==== Supplied data ====
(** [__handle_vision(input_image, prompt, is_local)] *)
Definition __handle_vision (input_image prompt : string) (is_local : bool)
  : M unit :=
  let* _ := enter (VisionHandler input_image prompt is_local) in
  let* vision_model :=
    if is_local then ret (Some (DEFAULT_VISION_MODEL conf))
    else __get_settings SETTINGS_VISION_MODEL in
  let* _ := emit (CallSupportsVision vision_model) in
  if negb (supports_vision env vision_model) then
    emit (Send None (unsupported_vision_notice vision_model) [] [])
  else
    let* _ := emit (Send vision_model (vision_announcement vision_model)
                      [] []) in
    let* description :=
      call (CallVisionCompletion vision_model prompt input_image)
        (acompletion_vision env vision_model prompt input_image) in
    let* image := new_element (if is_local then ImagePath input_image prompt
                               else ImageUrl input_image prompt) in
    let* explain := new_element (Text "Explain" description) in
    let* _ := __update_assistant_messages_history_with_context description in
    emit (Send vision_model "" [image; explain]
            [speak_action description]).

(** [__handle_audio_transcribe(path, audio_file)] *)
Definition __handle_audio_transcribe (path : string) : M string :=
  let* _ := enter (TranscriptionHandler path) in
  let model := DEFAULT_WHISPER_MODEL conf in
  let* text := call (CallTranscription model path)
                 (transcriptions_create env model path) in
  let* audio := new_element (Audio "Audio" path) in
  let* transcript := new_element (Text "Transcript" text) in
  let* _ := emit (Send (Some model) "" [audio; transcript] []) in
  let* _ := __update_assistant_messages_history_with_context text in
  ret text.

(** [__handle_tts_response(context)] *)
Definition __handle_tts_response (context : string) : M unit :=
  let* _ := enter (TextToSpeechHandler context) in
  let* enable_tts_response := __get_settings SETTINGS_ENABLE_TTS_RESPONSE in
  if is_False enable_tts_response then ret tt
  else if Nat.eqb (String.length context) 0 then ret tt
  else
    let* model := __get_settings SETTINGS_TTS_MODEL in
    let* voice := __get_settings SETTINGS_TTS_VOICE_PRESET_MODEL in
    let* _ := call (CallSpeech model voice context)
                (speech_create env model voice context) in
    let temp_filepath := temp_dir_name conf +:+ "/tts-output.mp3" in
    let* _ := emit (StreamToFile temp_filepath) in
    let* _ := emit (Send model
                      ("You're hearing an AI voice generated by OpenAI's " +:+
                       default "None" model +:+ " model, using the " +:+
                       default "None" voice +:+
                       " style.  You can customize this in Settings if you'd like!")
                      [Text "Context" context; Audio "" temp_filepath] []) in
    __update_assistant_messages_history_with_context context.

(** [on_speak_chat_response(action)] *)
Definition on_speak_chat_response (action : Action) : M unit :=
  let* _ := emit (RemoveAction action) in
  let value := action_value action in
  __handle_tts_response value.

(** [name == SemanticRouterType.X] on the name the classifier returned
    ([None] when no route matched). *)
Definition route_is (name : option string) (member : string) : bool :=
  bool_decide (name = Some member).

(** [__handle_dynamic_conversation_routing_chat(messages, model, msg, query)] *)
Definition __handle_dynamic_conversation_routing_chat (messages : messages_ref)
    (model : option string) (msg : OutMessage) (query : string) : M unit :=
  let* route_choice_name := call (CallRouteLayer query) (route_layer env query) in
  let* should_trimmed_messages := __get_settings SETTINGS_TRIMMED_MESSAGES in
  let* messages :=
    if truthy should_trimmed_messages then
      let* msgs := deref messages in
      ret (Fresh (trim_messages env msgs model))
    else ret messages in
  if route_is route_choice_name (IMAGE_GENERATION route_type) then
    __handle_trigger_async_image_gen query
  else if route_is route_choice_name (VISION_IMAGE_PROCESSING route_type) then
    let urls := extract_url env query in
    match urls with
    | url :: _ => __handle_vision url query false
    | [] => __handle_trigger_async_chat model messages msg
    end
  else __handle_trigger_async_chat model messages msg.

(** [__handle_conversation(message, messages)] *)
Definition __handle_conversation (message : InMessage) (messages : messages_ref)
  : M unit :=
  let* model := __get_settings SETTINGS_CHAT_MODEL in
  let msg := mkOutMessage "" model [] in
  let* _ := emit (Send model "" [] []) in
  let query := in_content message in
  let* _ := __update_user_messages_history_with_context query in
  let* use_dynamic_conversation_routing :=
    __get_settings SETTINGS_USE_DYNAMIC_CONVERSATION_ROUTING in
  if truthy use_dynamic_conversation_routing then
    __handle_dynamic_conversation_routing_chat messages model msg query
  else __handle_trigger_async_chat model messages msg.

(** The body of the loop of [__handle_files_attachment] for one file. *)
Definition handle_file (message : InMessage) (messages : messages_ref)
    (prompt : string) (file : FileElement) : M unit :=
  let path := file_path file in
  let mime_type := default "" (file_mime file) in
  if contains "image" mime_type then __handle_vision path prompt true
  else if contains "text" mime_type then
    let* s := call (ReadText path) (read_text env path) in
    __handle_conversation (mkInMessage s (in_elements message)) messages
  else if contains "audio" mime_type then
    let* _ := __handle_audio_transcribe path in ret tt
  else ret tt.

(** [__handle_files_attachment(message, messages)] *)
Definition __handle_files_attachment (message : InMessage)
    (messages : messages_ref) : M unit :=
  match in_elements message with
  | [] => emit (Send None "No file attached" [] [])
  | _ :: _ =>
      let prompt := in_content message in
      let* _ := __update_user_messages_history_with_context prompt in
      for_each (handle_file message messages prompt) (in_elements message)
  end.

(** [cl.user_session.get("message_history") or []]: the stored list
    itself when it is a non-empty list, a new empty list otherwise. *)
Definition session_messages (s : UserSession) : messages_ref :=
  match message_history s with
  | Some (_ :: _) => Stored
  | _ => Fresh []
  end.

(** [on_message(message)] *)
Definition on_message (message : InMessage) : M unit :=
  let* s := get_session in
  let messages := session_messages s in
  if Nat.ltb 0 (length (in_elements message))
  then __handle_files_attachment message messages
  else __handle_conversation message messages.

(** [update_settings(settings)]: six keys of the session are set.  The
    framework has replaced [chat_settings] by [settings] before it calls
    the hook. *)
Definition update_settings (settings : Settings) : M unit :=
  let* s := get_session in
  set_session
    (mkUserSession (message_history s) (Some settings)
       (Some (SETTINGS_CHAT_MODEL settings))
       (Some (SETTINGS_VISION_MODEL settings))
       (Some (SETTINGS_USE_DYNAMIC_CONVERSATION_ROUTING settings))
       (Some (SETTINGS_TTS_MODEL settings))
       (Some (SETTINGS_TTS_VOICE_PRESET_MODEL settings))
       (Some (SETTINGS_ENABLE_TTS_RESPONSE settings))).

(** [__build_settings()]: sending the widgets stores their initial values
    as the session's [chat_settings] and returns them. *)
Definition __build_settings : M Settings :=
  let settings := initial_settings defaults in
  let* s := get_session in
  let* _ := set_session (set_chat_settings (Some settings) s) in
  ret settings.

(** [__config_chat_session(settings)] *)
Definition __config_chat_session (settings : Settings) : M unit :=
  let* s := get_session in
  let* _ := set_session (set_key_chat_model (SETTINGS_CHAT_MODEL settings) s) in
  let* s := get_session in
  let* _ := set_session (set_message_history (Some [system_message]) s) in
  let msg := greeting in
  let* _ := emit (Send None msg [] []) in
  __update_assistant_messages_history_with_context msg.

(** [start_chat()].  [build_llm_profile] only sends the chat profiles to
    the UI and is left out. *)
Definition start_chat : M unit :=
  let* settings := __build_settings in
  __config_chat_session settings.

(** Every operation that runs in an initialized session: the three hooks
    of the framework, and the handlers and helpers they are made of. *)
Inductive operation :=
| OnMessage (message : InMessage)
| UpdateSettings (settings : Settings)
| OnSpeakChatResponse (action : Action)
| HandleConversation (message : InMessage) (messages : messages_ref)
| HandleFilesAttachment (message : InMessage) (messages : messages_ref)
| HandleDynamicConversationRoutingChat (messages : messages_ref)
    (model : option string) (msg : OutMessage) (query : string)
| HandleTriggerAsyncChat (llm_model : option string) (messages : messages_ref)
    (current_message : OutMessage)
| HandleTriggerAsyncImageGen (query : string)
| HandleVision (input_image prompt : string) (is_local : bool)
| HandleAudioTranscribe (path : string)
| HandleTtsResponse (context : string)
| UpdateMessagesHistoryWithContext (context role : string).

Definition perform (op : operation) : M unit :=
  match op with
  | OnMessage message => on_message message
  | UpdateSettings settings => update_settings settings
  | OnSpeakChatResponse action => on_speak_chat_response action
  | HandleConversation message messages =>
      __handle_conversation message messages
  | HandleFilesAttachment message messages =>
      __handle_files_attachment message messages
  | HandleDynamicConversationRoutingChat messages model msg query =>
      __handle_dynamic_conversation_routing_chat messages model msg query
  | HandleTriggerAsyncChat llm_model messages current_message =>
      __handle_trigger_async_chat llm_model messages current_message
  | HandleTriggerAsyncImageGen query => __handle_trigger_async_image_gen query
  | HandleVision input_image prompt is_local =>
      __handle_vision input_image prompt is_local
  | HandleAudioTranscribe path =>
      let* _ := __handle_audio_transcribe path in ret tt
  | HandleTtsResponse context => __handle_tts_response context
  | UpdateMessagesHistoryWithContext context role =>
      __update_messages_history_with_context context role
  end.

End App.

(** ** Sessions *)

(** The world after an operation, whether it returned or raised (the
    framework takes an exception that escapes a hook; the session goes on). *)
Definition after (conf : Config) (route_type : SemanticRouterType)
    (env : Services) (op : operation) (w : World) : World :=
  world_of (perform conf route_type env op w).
====
==== Supplied data ====
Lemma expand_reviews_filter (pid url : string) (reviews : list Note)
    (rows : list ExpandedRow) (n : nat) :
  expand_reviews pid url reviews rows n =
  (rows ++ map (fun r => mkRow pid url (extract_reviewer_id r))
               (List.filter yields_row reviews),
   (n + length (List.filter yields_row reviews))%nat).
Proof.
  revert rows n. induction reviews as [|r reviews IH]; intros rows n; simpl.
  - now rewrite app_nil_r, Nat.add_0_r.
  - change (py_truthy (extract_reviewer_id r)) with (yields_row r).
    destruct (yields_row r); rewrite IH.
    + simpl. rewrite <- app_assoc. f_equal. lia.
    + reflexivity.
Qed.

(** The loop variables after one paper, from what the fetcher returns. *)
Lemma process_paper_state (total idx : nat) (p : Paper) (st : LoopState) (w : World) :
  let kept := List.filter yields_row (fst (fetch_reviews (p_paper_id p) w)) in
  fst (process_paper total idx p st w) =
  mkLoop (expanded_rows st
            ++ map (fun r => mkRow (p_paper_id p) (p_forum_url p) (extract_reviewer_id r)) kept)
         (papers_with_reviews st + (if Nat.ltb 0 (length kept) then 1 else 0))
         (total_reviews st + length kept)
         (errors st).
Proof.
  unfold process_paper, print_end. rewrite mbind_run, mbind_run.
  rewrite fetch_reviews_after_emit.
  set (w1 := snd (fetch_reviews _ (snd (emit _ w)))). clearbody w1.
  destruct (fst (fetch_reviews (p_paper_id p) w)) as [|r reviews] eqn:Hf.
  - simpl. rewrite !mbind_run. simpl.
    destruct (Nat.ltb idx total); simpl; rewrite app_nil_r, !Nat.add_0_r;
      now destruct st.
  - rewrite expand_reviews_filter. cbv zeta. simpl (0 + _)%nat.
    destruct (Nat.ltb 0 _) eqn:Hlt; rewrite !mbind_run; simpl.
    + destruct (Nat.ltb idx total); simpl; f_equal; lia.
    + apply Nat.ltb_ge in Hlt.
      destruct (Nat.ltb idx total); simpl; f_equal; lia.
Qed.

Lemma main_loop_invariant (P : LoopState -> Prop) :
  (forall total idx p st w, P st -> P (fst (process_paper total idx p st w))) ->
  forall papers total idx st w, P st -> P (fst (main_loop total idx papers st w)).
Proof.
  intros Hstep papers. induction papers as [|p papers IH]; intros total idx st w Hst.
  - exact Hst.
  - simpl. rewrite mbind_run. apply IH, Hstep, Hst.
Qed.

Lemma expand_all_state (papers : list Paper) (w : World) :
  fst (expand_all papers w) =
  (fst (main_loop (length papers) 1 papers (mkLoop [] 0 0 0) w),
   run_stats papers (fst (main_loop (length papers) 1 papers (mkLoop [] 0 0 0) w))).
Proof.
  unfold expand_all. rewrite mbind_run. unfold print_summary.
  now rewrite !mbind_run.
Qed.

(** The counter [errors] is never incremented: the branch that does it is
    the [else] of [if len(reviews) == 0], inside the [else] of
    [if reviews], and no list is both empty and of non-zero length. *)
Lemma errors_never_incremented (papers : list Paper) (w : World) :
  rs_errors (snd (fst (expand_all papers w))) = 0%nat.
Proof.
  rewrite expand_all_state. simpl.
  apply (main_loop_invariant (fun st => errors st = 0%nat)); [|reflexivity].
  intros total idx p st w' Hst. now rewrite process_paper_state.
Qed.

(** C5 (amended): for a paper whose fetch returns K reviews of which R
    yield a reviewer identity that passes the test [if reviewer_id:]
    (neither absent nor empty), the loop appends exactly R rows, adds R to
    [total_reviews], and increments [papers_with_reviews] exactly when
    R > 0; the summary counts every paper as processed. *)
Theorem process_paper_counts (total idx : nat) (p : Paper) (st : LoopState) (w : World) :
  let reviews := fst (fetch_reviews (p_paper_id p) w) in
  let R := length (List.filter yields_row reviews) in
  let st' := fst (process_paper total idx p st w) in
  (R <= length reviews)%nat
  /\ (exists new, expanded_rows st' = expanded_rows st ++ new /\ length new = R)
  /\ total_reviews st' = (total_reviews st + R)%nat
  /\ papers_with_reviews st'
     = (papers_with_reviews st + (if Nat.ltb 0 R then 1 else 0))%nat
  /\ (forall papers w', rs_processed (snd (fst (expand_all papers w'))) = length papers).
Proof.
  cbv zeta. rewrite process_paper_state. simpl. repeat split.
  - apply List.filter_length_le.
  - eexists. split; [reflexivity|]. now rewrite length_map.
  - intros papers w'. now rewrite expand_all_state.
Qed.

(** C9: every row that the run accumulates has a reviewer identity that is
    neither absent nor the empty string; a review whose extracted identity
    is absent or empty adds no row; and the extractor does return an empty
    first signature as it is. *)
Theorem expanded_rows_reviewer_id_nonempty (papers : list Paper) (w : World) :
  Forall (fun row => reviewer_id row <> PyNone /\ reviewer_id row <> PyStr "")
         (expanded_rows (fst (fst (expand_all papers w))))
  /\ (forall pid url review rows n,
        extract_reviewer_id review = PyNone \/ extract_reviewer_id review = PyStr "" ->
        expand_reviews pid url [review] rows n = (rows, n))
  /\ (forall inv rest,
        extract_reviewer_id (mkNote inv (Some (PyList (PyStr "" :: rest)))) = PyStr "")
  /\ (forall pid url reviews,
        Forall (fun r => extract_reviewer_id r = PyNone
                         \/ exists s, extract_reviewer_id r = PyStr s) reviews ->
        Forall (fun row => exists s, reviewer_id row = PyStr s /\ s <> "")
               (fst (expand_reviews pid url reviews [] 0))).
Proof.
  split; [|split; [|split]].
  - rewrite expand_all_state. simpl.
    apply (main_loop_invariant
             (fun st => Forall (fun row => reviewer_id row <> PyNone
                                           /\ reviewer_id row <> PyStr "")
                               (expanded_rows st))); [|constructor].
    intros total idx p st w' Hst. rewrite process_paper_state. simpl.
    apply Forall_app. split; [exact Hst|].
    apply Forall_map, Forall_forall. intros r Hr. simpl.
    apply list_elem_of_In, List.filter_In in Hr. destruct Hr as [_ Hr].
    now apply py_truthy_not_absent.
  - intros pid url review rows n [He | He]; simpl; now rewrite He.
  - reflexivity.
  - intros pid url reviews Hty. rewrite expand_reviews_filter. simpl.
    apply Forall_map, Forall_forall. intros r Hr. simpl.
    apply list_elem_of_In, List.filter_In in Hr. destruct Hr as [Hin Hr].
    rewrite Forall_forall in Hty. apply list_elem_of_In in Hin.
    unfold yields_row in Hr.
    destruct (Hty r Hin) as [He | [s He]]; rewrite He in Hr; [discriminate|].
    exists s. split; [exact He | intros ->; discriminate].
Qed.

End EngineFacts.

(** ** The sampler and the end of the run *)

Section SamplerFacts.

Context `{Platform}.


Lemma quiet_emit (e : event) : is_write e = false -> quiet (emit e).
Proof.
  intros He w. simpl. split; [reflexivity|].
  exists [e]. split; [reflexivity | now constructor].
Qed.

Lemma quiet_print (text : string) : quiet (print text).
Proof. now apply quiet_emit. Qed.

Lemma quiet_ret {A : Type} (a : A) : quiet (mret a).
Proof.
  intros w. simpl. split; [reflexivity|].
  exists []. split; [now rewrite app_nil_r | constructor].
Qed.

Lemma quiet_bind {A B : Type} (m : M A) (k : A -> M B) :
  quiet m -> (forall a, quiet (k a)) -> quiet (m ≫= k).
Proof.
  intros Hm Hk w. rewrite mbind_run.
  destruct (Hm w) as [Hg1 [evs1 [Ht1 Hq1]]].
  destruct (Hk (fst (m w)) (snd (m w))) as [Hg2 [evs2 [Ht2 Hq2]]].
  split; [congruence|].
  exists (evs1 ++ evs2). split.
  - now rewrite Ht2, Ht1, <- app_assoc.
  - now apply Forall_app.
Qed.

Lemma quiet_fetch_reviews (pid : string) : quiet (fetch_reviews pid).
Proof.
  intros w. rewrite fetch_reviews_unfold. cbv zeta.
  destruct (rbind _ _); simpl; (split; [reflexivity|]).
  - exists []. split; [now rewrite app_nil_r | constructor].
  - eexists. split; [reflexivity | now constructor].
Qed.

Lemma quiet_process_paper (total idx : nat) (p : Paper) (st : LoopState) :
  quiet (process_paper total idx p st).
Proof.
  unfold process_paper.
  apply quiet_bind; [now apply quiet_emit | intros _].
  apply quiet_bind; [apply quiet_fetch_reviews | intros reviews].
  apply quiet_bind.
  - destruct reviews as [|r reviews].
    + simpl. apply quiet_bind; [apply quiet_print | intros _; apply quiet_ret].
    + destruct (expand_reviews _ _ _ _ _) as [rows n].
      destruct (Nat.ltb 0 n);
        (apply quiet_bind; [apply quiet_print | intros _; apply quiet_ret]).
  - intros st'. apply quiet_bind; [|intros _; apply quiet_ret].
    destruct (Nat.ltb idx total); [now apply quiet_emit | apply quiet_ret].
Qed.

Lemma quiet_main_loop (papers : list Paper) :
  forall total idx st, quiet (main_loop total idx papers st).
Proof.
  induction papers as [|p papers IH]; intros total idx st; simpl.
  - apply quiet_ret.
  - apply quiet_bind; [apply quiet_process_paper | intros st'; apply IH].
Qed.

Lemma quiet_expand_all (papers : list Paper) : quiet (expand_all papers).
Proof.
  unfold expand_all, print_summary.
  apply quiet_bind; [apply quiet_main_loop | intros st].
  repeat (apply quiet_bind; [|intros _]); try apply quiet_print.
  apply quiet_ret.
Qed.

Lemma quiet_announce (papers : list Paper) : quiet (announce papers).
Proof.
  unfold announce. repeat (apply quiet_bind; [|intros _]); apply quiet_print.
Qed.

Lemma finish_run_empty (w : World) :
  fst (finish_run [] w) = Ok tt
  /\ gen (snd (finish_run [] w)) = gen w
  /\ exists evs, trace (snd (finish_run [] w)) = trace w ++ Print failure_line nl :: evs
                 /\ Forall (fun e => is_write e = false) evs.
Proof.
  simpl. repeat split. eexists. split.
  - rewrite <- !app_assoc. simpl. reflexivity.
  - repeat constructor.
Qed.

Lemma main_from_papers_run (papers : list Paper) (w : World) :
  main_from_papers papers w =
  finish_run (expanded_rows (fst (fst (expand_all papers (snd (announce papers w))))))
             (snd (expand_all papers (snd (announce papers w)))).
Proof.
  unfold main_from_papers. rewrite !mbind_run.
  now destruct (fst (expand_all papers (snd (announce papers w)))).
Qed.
====
==== Supplied data ====
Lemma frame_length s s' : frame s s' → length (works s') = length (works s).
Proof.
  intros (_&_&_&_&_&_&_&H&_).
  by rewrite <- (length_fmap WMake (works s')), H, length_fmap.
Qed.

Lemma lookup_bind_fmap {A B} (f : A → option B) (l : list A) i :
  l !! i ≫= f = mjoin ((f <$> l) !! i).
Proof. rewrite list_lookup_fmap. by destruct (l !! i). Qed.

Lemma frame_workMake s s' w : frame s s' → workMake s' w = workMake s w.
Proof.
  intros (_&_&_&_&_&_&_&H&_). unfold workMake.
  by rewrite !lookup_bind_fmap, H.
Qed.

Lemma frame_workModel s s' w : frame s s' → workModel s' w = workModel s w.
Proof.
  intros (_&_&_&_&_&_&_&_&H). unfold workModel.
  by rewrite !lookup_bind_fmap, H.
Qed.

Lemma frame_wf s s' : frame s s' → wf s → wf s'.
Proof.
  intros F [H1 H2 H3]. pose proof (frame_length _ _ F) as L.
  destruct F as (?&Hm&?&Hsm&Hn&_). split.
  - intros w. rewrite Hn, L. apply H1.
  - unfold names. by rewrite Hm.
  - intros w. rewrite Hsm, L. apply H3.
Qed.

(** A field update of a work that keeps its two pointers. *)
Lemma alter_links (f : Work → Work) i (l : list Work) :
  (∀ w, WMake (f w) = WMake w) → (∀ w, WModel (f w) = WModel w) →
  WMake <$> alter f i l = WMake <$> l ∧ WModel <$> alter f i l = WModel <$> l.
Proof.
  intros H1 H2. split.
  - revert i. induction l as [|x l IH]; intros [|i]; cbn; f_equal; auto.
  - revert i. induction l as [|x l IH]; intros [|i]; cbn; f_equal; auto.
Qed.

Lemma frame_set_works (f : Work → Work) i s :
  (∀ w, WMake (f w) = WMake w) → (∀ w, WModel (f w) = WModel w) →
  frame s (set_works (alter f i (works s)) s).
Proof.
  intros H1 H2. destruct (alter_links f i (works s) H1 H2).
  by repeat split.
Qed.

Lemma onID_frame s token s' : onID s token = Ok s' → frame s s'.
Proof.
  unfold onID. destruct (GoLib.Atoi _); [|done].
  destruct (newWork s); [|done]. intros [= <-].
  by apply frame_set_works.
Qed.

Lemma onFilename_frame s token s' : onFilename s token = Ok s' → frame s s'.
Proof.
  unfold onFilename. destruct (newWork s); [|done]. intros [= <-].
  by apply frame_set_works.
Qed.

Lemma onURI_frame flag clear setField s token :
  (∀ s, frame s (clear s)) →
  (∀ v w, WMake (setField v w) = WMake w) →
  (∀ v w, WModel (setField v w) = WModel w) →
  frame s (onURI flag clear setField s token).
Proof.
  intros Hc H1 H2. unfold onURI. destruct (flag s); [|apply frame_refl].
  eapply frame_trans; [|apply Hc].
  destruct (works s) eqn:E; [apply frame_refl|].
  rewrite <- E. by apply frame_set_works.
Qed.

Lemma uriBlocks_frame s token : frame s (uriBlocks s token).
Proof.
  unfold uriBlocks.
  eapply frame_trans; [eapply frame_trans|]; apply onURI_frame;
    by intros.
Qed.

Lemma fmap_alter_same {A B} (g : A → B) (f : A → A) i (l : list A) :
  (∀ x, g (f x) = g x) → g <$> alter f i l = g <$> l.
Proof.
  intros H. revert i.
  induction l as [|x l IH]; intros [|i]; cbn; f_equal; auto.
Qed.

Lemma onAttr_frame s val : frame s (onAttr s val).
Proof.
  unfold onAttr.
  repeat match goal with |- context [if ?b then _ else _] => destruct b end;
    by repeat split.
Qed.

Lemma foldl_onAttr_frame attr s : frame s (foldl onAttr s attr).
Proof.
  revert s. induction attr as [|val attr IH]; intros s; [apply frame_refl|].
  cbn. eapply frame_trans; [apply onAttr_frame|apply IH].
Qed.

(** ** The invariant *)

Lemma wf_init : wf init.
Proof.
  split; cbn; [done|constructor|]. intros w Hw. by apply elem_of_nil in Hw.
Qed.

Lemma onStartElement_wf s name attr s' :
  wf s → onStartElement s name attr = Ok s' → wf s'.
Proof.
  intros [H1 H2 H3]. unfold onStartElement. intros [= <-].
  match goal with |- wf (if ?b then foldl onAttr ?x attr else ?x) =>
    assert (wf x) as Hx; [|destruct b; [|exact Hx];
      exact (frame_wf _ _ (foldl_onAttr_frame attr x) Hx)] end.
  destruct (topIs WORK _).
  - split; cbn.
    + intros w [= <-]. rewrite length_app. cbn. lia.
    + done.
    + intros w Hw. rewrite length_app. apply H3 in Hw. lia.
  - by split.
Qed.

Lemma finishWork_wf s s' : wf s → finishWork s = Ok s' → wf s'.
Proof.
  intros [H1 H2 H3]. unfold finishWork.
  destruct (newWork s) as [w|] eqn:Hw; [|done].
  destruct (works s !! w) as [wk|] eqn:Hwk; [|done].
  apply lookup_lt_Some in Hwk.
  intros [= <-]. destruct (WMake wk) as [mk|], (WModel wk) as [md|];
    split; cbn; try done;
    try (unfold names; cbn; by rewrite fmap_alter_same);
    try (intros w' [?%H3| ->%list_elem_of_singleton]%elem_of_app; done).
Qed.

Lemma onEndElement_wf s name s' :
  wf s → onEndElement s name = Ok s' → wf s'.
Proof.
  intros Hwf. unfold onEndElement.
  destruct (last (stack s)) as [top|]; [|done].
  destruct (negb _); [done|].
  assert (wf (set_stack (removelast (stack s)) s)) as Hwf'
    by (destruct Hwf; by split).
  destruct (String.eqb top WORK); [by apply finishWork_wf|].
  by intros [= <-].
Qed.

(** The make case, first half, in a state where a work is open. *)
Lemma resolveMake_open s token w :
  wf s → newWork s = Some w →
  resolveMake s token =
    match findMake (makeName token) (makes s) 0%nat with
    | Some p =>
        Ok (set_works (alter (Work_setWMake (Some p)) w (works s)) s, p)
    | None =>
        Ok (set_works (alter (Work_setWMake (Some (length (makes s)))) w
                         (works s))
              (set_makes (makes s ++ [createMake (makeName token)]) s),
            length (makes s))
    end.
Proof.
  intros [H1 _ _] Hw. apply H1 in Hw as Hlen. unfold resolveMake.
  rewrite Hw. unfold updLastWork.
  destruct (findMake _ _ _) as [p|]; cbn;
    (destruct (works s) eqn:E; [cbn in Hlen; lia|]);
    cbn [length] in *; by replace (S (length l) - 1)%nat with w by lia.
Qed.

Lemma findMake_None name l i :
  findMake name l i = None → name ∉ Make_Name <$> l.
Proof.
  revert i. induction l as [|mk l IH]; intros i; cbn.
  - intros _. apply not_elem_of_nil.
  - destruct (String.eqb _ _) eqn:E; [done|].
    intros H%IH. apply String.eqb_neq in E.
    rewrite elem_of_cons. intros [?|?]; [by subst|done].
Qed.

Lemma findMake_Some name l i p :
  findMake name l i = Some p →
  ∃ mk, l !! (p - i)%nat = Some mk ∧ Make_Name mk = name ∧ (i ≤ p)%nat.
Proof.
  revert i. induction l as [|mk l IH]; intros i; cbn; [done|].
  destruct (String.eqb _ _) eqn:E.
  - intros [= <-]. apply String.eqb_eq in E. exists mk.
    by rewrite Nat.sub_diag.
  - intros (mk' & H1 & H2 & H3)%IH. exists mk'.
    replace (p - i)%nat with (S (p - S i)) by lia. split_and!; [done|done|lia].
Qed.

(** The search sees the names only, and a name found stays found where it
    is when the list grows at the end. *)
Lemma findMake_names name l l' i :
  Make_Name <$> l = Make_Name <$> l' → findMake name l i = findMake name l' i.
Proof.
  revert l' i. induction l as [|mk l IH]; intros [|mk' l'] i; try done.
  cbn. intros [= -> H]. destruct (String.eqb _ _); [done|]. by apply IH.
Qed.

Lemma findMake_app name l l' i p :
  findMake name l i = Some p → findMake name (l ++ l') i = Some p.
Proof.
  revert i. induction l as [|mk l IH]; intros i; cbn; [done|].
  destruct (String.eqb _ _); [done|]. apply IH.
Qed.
====
*About this exercise*. Set down exactly the lines of the data above, beginning with the line that has "Lemma onID_frame s" and ending with the line that has "eapply frame_trans; [|apply Hc].", and no others.

*Response box*.
Lemma onID_frame s token s' : onID s token = Ok s' → frame s s'.
Proof.
  unfold onID. destruct (GoLib.Atoi _); [|done].
  destruct (newWork s); [|done]. intros [= <-].
  by apply frame_set_works.
Qed.

Lemma onFilename_frame s token s' : onFilename s token = Ok s' → frame s s'.
Proof.
  unfold onFilename. destruct (newWork s); [|done]. intros [= <-].
  by apply frame_set_works.
Qed.

Lemma onURI_frame flag clear setField s token :
  (∀ s, frame s (clear s)) →
  (∀ v w, WMake (setField v w) = WMake w) →
  (∀ v w, WModel (setField v w) = WModel w) →
  frame s (onURI flag clear setField s token).
Proof.
  intros Hc H1 H2. unfold onURI. destruct (flag s); [|apply frame_refl].
  eapply frame_trans; [|apply Hc].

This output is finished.